Uno, due, tre, quattro Ad: ma fino a quando la città di Trani dovrà assistere, da semplice spettatrice, a ciò che sta accadendo intorno all’Amet? Forse è arrivato il momento di dire la verità ai cittadini.
Di fare, finalmente, un atto di trasparenza e di coraggio politico.
In questi anni la “Casa Trani” è stata progressivamente chiusa ai cittadini.

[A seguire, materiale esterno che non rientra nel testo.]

(* ===== verification/Pipeline.v ===== *)
(** The measuring pipeline of [main] (src/src/lensx.cpp): matchers, FIFO queues and
    histograms are built from the configuration and wired by callbacks, every ring
    buffer sample is fed to every matcher, and what is left in the matchers is
    drained before the reports are printed.

    The callbacks capture references to [hists], to the CSV file and to the FIFO
    queues, which all of them share: they act on one [World].  A pointer to a
    matcher is its index in [matchers], a pointer to a queue its key in [fifo_map]
    (no key is assigned again once a callback has captured it). *)
From stdpp Require Import base gmap strings list.
From Stdlib Require Import ZArith Lia.
From S2P Require Import Prelude Bytes Events SeqMatcher KeyMatcher FifoQueue Hist Config.

#[local] Open Scope Z_scope.

Record World := mkWorld {
  w_hists : gmap string Hist;
  w_fifos : gmap string FifoQueue;
  w_csv : csv_file;
}.

(** [hists[name].record(...)]: a new name gets an empty histogram *)
Definition hists_record (w : World) (name : string) (val_ns from to ts_from ts_to tid : Z)
    : option World :=
  '(h, csv) ← Hist_record (default hist_init (w_hists w !! name)) (w_csv w) val_ns from to ts_from ts_to tid;
  Some (mkWorld (<[name := h]> (w_hists w)) (w_fifos w) csv).

Inductive Matcher :=
  | MSeq (m : SeqMatcher World)
  | MKey (m : KeyMatcher).

(** [m->feed(re)], by dynamic dispatch *)
Definition Matcher_feed (m : Matcher) (e : RawEvent) (w : World) : option (Matcher * World) :=
  match m with
  | MSeq m => '(m, w) ← SeqMatcher_feed m e w; Some (MSeq m, w)
  | MKey m => m ← KeyMatcher_feed m e; Some (MKey m, w)
  end.

Definition Matcher_drain (m : Matcher) : list Delta :=
  match m with
  | MSeq m => (SeqMatcher_drain m).1
  | MKey m => (KeyMatcher_drain m).1
  end.

(** * Construction *)

Record Setup := mkSetup {
  st_matchers : list Matcher;
  st_seq_map : gmap string nat;
  st_fifos : gmap string FifoQueue;
}.

(** One turn of [for (auto &mc : cfg.matchers)]. *)
Definition add_matcher (st : Setup) (mc : MatcherConfig) : option Setup :=
  if String.eqb (m_mode mc) "seq" then
    m ← SeqMatcher_new (m_id mc) (m_stages mc);
    Some (mkSetup (st_matchers st ++ [MSeq m])
                  (<[m_id mc := length (st_matchers st)]> (st_seq_map st)) (st_fifos st))
  else if String.eqb (m_mode mc) "key" then
    m ← KeyMatcher_new (m_id mc) (m_stages mc);
    Some (mkSetup (st_matchers st ++ [MKey m]) (st_seq_map st) (st_fifos st))
  else if String.eqb (m_mode mc) "fifo" then
    if (length (m_stages mc) <? 2)%nat then Some st
    else
      f ← FifoQueue_new (m_id mc) (m_queue_size mc);
      Some (mkSetup (st_matchers st) (st_seq_map st) (<[m_id mc := f]> (st_fifos st)))
  else Some st.

(** [report_keys[{r.from, r.to}] = r.name] *)
Definition report_keys (rs : list ReportConfig) : gmap (Z * Z) string :=
  foldl (λ m r, <[(r_from r, r_to r) := r_name r]> m) ∅ rs.

(** The completion callback of every seq matcher: all pairs of stages [i < j] of the
    snapshot that a report asks for. *)
Definition report_cb (keys : gmap (Z * Z) string) (s : StageSnapshot) (w : World) : option World :=
  foldM (λ w i,
    if has_bit (snap_stages s) i then
      foldM (λ w j,
        if has_bit (snap_stages s) j then
          match keys !! (i, j) with
          | Some name =>
              a ← snap_ts s !! i; b ← snap_ts s !! j;
              hists_record w name (u64 (b - a)) i j a b (snap_tid s)
          | None => Some w
          end
        else Some w) w (seqZ (i + 1) (64 - (i + 1)))
    else Some w) w (seqZ 0 64).

(** The callback that pushes a timestamp of a completed group. *)
Definition fifo_push_cb (fkey : string) (push_stage : Z) (s : StageSnapshot) (w : World) : option World :=
  b ← shl1 push_stage;
  if Z.land (snap_stages s) b =? 0 then Some w
  else
    f ← w_fifos w !! fkey;
    ts ← snap_ts s !! push_stage;
    f ← FifoQueue_push f push_stage ts;
    Some (mkWorld (w_hists w) (<[fkey := f]> (w_fifos w)) (w_csv w)).

(** The callback that pops one and records the latency. *)
Definition fifo_pop_cb (fkey name : string) (from to pop_stage : Z) (s : StageSnapshot) (w : World)
    : option World :=
  b ← shl1 pop_stage;
  if Z.land (snap_stages s) b =? 0 then Some w
  else
    f ← w_fifos w !! fkey;
    '(f, r) ← FifoQueue_pop f pop_stage;
    let w := mkWorld (w_hists w) (<[fkey := f]> (w_fifos w)) (w_csv w) in
    match r with
    | Some push_ts =>
        ts ← snap_ts s !! pop_stage;
        hists_record w name (u64 (ts - push_ts)) from to push_ts ts (snap_tid s)
    | None => Some w
    end.

(** [matchers[idx]->onComplete(cb)] *)
Definition on_complete (ms : list Matcher) (idx : nat) (cb : StageSnapshot → World → option World)
    : list Matcher :=
  alter (λ m, match m with MSeq m => MSeq (SeqMatcher_onComplete cb m) | MKey m => MKey m end) idx ms.

Definition matcher_has_stage (ms : list Matcher) (idx : nat) (stage : Z) : option bool :=
  match ms !! idx with Some (MSeq m) => SeqMatcher_hasStage m stage | _ => None end.

(** The loop over [seq_map] that looks for the matchers of the two stages; [order]
    is the order in which the unordered map is iterated. *)
Definition find_seqs (ms : list Matcher) (order : list (string * nat)) (r : ReportConfig)
    : option (option nat * option nat) :=
  foldM (λ '(push_seq, pop_seq) '(_, idx),
    hp ← matcher_has_stage ms idx (r_from r);
    hq ← matcher_has_stage ms idx (r_to r);
    Some (if hp : bool then Some idx else push_seq, if hq : bool then Some idx else pop_seq))
  (None, None) order.

(** One turn of [for (auto &r : cfg.reports)]: a report across two seq matchers gets
    a queue and the two callbacks. *)
Definition wire_report (order : list (string * nat)) (st : Setup) (r : ReportConfig) : option Setup :=
  '(push_seq, pop_seq) ← find_seqs (st_matchers st) order r;
  match push_seq, pop_seq with
  | Some p, Some q =>
      if decide (p = q) then Some st
      else
        let fkey := r_name r in
        fifos ← match st_fifos st !! fkey with
                | Some _ => Some (st_fifos st)
                | None => f ← FifoQueue_new fkey 4096; Some (<[fkey := f]> (st_fifos st))
                end;
        let ms := on_complete (st_matchers st) p (fifo_push_cb fkey (r_from r)) in
        let ms := on_complete ms q (fifo_pop_cb fkey (r_name r) (r_from r) (r_to r) (r_to r)) in
        Some (mkSetup ms (st_seq_map st) fifos)
  | _, _ => Some st
  end.

(** Steps 6: matchers, report callbacks, then the queues of the reports. *)
Definition setup (iter : gmap string nat → list (string * nat)) (cfg : Config) : option Setup :=
  st ← foldM add_matcher (mkSetup [] ∅ ∅) (c_matchers cfg);
  let order := iter (st_seq_map st) in
  let keys := report_keys (c_reports cfg) in
  let ms := foldl (λ ms '(_, idx), on_complete ms idx (report_cb keys)) (st_matchers st) order in
  foldM (wire_report order) (mkSetup ms (st_seq_map st) (st_fifos st)) (c_reports cfg).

Una città lasciata spesso al buio, senza una strategia energetica chiara, senza parcheggi adeguati, senza risposte sul porto e sui posti barca, mentre intorno all’AMET si continua a discutere di incarichi, assetti, piani industriali e comunicazione.
Intanto accadono cose che la città non può più considerare normali.
Abbiamo acquistato pullman elettrici, ma non abbiamo le colonnine di ricarica nelle strade.
Si annunciano fondi del Pnrr con titoli sui giornali, ma i cittadini si chiedono che fine faranno davvero.
È stato acquistato un terreno per una seconda cabina elettrica, ma non si vedono lavori, scavi o collegamenti per renderla operativa.
E mentre si parla di strategie e rilancio aziendale, persone che per anni hanno lavorato per l’Amet oggi si ritrovano fuori dall’azienda, senza spiegazioni e senza che la città sappia il perché.
C’è poi un’altra questione che merita risposte chiare: la Stp.
Com’è possibile che il Comune di Trani, pur detenendo una quota azionaria quasi di maggioranza, non riesca a contare realmente nelle decisioni?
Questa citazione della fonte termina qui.